"Jika dia benar-benar tidak terbukti bersalah, maka kami akan membebaskannya." Jun menjawab pertanyaan Ren tanpa keraguan.
"Oh, ya?" Ren kembali mengangkat sudut alisnya. "Tapi ... bagaimana jika orang itu telah meninggal sebelum kalian mengetahui dia tidak bersalah?"
"Kami akan membersihkan nama baiknya."
"Bagaimana kalian bisa mengembalikan waktu yang telah terbuang untuk keluarganya dan nyawa yang telah lenyap?" Kali ini nada suara Ren sedikit meninggi.
Jun membisu sesaat, matanya memandang lekat bola mata Ren yang tampak memancarkan tombak api.
"Apakah ... ada kejadian seperti itu?" tanya Jun dengan raut serius.
"Ada."
"Di mana? Apakah masih di sekitar Tokyo?"
Mata Ren menatap tajam ke arah Jun yang juga menatapnya. Sunggingan tipis muncul di sudut bibirnya.
"Di novel yang kubaca." Ren melebarkan senyumnya hingga menunjukkan deretan giginya yang berbaris rapi.
Jun tersedak sambil tertawa. "Aku sudah sangat serius, ternyata hanya dalam novel!"

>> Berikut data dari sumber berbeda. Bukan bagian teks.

(* ===== verification/EvidenceGate.v ===== *)
(** * The evidence decision before a model is asked for an answer
      (agent/evidence.py, agent/evidence_contracts.py, agent/decision.py)

    Before the provider is called, the runtime decides from its own records
    whether the evidence suffices: which observations of this run are fresh
    and in the scope of the customer, which citations belong to the provider
    attempt, which required groups are satisfied, missing or stale, and whether
    published knowledge conflicts.  After the call, [assess_terminal_evidence]
    checks the candidate against the observations once more.

    Main results: the decision is always produced and satisfies the validators
    of its own model; it accepts exactly when every record at hand is usable
    and unambiguous, no conflict is unexplained, and every required group has
    a fresh observation; a candidate is accepted exactly when its required
    groups were read and the sources of its claims are fresh. *)
From Stdlib Require Import Ascii.
From S2P Require Import Prelude PyValue Sha256 CanonicalJson ActionSpecs Obligations Synthesis ProposalAssembly ReadPolicy Admission.
Local Open Scope string_scope.
Local Open Scope list_scope.
Local Open Scope Z_scope.

(** ** agent/evidence_contracts.py *)
Inductive EvidenceGroup :=
| knowledge | request_trace | billing_record | api_key_metadata | subscription | account | api_usage.
#[export] Instance EvidenceGroup_eq_dec : EqDecision EvidenceGroup.
Proof. solve_decision. Defined.
Definition group_name (g : EvidenceGroup) : string :=
  match g with
  | knowledge => "knowledge" | request_trace => "request_trace" | billing_record => "billing_record"
  | api_key_metadata => "api_key_metadata" | subscription => "subscription" | account => "account"
  | api_usage => "api_usage"
  end.
(** [len(items) == len(set(items))] *)
Definition all_distinct {A} `{EqDecision A} (l : list A) : bool := Nat.eqb (length l) (length (remove_dups l)).

Record EvidenceRequirements := mk_evidence_requirements { required_groups : list EvidenceGroup }.
Definition validate_unique_groups (r : EvidenceRequirements) : res EvidenceRequirements :=
  raise ValidationError "evidence requirement groups must be unique" when negb (all_distinct (required_groups r)) ;; Ok r.

Record EligibleCitation := mk_eligible_citation {
  ec_citation_binding_id : string; ec_provider_attempt_id : string; ec_evidence_id : string; ec_document_id : string;
  ec_chunk_id : string; ec_content_hash : string; ec_locator_hash : string }.
Definition new_eligible_citation (c : EligibleCitation) : res EligibleCitation :=
  raise ValidationError "EligibleCitation" when negb (
    len_between 1 128 (ec_citation_binding_id c) && len_between 1 128 (ec_provider_attempt_id c)
    && len_between 1 256 (ec_evidence_id c) && len_between 1 256 (ec_document_id c) && len_between 1 256 (ec_chunk_id c)
    && is_sha256_hex (ec_content_hash c) && is_sha256_hex (ec_locator_hash c)) ;; Ok c.

Record FreshScopedObservation := mk_fresh_observation {
  fo_observation_id : string; fo_tool_call_id : string; fo_tool_name : string; fo_run_id : string; fo_tenant_id : string;
  fo_customer_id : string; fo_scope_hash : string; fo_observed_at : datetime; fo_fresh_until : datetime;
  fo_source_ids : list string; fo_evidence_ids : list string; fo_resource_version : option string }.
Definition new_fresh_observation (o : FreshScopedObservation) : res FreshScopedObservation :=
  raise ValidationError "FreshScopedObservation" when negb (
    len_between 1 128 (fo_observation_id o) && len_between 1 128 (fo_tool_call_id o) && len_between 1 128 (fo_tool_name o)
    && len_between 1 128 (fo_run_id o) && len_between 1 128 (fo_tenant_id o) && len_between 1 128 (fo_customer_id o)
    && is_sha256_hex (fo_scope_hash o)) ;; Ok o.

Inductive EvidenceResult := accept | replan | terminal.
#[export] Instance EvidenceResult_eq_dec : EqDecision EvidenceResult.
Proof. solve_decision. Defined.
Record EvidenceDecision := mk_evidence_decision {
  ed_run_id : string; ed_tenant_id : string; ed_customer_id : string; ed_provider_attempt_id : string;
  ed_requirements : EvidenceRequirements; ed_sufficient : bool; ed_result : EvidenceResult;
  ed_eligible_citations : list EligibleCitation; ed_fresh_scoped_observations : list FreshScopedObservation;
  ed_satisfied_groups : list EvidenceGroup; ed_missing_groups : list EvidenceGroup; ed_stale_groups : list EvidenceGroup;
  ed_conflict_reasons : list string; ed_insufficient_reasons : list string; ed_error_code : option string }.

(** [set(a) == set(b)] and [set(a) & set(b)] *)
Definition same_set {A} `{EqDecision A} (a b : list A) : bool :=
  forallb (fun x => x in? b) a && forallb (fun x => x in? a) b.
Definition overlap {A} `{EqDecision A} (a b : list A) : bool := existsb (fun x => x in? b) a.
Definition validate_decision_contract (d : EvidenceDecision) : res EvidenceDecision :=
  raise ValidationError "EvidenceDecision" when negb (
    len_between 1 128 (ed_run_id d) && len_between 1 128 (ed_tenant_id d) && len_between 1 128 (ed_customer_id d)
    && len_between 1 128 (ed_provider_attempt_id d)) ;;
  raise ValidationError "only an accepted EvidenceDecision can be sufficient"
    when ed_sufficient d !=? (ed_result d ==? accept) ;;
  raise ValidationError "an accepted EvidenceDecision cannot carry insufficiency"
    when ed_sufficient d && (negb (is_nil (ed_insufficient_reasons d)) || isSome (ed_error_code d)) ;;
  raise ValidationError "a failed EvidenceDecision requires a stable reason"
    when negb (ed_sufficient d) && is_nil (ed_insufficient_reasons d) ;;
  raise ValidationError "fresh observations must match the decision scope"
    when existsb (fun o => (fo_run_id o !=? ed_run_id d) || (fo_tenant_id o !=? ed_tenant_id d)
                           || (fo_customer_id o !=? ed_customer_id d)) (ed_fresh_scoped_observations d) ;;
  raise ValidationError "eligible citation identities must be unique"
    when negb (all_distinct (map ec_citation_binding_id (ed_eligible_citations d))) ;;
  raise ValidationError "fresh observation identities must be unique"
    when negb (all_distinct (map fo_observation_id (ed_fresh_scoped_observations d))) ;;
  raise ValidationError "eligible citations must match the decision Provider attempt"
    when existsb (fun c => ec_provider_attempt_id c !=? ed_provider_attempt_id d) (ed_eligible_citations d) ;;
  raise ValidationError "every required evidence group needs exactly one disposition"
    when negb (same_set (ed_satisfied_groups d ++ ed_missing_groups d ++ ed_stale_groups d) (required_groups (ed_requirements d))) ;;
  raise ValidationError "each evidence group disposition must be unique"
    when existsb (fun l => negb (all_distinct l)) [ed_satisfied_groups d; ed_missing_groups d; ed_stale_groups d] ;;
  raise ValidationError "evidence group dispositions cannot overlap"
    when overlap (ed_satisfied_groups d) (ed_missing_groups d) || overlap (ed_satisfied_groups d) (ed_stale_groups d)
         || overlap (ed_missing_groups d) (ed_stale_groups d) ;;
  Ok d.

(** ** Dictionaries of lists: [d.setdefault(key(x), []).append(x)] over a sequence *)
Fixpoint setdefault_append {A} (k : string) (x : A) (d : list (string * list A)) : list (string * list A) :=
  match d with
  | [] => [(k, [x])]
  | (k', xs) :: d => if decide (k = k') then (k', xs ++ [x]) :: d else (k', xs) :: setdefault_append k x d
  end.
Definition group_by {A} (key : A -> string) (l : list A) : list (string * list A) :=
  fold_left (fun d x => setdefault_append (key x) x d) l [].

(** What a decision is about: [run_id], [tenant_id], [customer_id]. *)
Record evidence_scope := mk_scope { sc_run_id : string; sc_tenant_id : string; sc_customer_id : string }.

(** The order in which a Python set of strings is iterated is not specified. *)
Class SetIteration := {
  iterate : gset string -> list string;
  iterate_elements : forall X, iterate X ≡ₚ elements X;
}.
Definition sorted_iteration : SetIteration := {| iterate := elements; iterate_elements X := Permutation_refl (elements X) |}.

Section decision.
Context `{PyRuntime}.

(** [str(value or "")] *)
Definition str_or_empty (v : pyval) : string := py_str (py_or v (PyStr "")).
Definition is_str (v : pyval) (s : string) : bool := py_eq v (PyStr s).

Definition _canonical_scope_hash (tenant_id customer_id : string) : string :=
  sha256_hex ("{" +:+ json_str "customer_id" +:+ ":" +:+ json_str customer_id +:+ "," +:+ json_str "tenant_id" +:+ ":" +:+ json_str tenant_id +:+ "}").
Definition _observation_scope_matches (o : pydict) (s : evidence_scope) : bool :=
  match o.["trusted_scope"] with
  | PyDict trusted_scope =>
      let expected := _canonical_scope_hash (sc_tenant_id s) (sc_customer_id s) in
      is_str (o.["run_id"]) (sc_run_id s) && is_str (o.["tenant_id"]) (sc_tenant_id s)
      && is_str (o.["customer_id"]) (sc_customer_id s) && is_str (o.["scope_hash"]) expected
      && is_str (trusted_scope.["tenant_id"]) (sc_tenant_id s) && is_str (trusted_scope.["customer_id"]) (sc_customer_id s)
      && is_str (trusted_scope.["scope_hash"]) expected
  | _ => false
  end.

Ren ikut tertawa. "Wajahmu sangat tegang!"
"Aku memang seperti ini, untuk hal-hal yang berhubungan dengan pekerjaanku. Jangan sungkan menghubungiku jika kau butuh sesuatu," tawar Jun ramah.
"Sankyu," ucap Ren sambil mengarahkan pandangannya ke arah Sachi.

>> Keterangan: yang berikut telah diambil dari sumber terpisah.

Lemma utc_ok d u : _utc d = Ok u -> u = utc (instant d) /\ is_naive d = false /\ in_range (instant d) = true.
Proof. unfold _utc. intros E. steps_ok E. injection E as <-. rewrite negb_false_iff in Hguard0. done. Qed.
Lemma utc_twice d u : _utc d = Ok u -> _utc u = Ok u /\ instant u = instant d.
Proof. intros (-> & _ & Hr)%utc_ok. unfold _utc. rewrite instant_utc, Hr. done. Qed.
Lemma exact_claim_refl d u : _utc d = Ok u -> exact_claim_time u u = Ok tt.
Proof. intros [E _]%utc_twice. unfold exact_claim_time. rewrite E. cbn [res_bind]. by rewrite Z.eqb_refl. Qed.

(** Building a selector fails on naive or unrepresentable times only; its claim
    time is the one asked for, in UTC. *)
Theorem selector_claims (t : datetime) (version : option string) (as_of : option datetime) u ua :
  _utc t = Ok u -> (forall d, as_of = Some d -> _utc d = Ok ua) ->
  exists s, build_temporal_selector t version as_of = Ok s /\
    claim_effective_time s =
      match as_of with
      | Some _ => Some ua
      | None => if truthy_opt (if truthy_opt version then Some (remove_v (default "" version)) else None) then None else Some u
      end.
Proof.
  intros Hu Ha. unfold build_temporal_selector. rewrite Hu. cbn [res_bind].
  set (v := if truthy_opt version then Some _ else None).
  assert (truthy_opt v = true -> is_empty_str (default "" v) = false) as Hv.
  { destruct v as [x|]; cbn; [|done]. by destruct (is_empty_str x). }
  destruct as_of as [d|]; [rewrite (Ha d eq_refl); pose proof (exact_claim_refl _ _ (Ha d eq_refl)) as He|]; cbn [res_bind];
    destruct (truthy_opt v); cbn [validate_selector]; rewrite ?Hv, ?He by done; cbn [raise_if res_bind]; eauto.
Qed.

Sachi memerhatikan dua pria yang tengah mengobrol. Dia hanya bisa menyimak sambil menghabiskan makanannya. Sepertinya, Ren dan kakaknya mempunyai karakter yang sama, itu terlihat dari obrolan mereka.
Setelah selesai makan, Ren pamit pulang. Dia berjalan keluar dari rumah Jun menuju rumahnya. Tepat beberapa langkah meninggalkan rumah Jun, dia berhenti sejenak kemudian menengok ke belakang dan menyipitkan matanya yang dingin. Senyum elegan terpatri di wajah pria itu, tetapi senyum ini sebenarnya sungguh sangat berbahaya.
Setelah kembali ke kediamannya, ponsel Ren berbunyi. Ia menatap layar panggilan yang tertulis nama Emi. Ketika ia menerima panggilan telepon, suara tangisan pilu wanita menyambar telinganya.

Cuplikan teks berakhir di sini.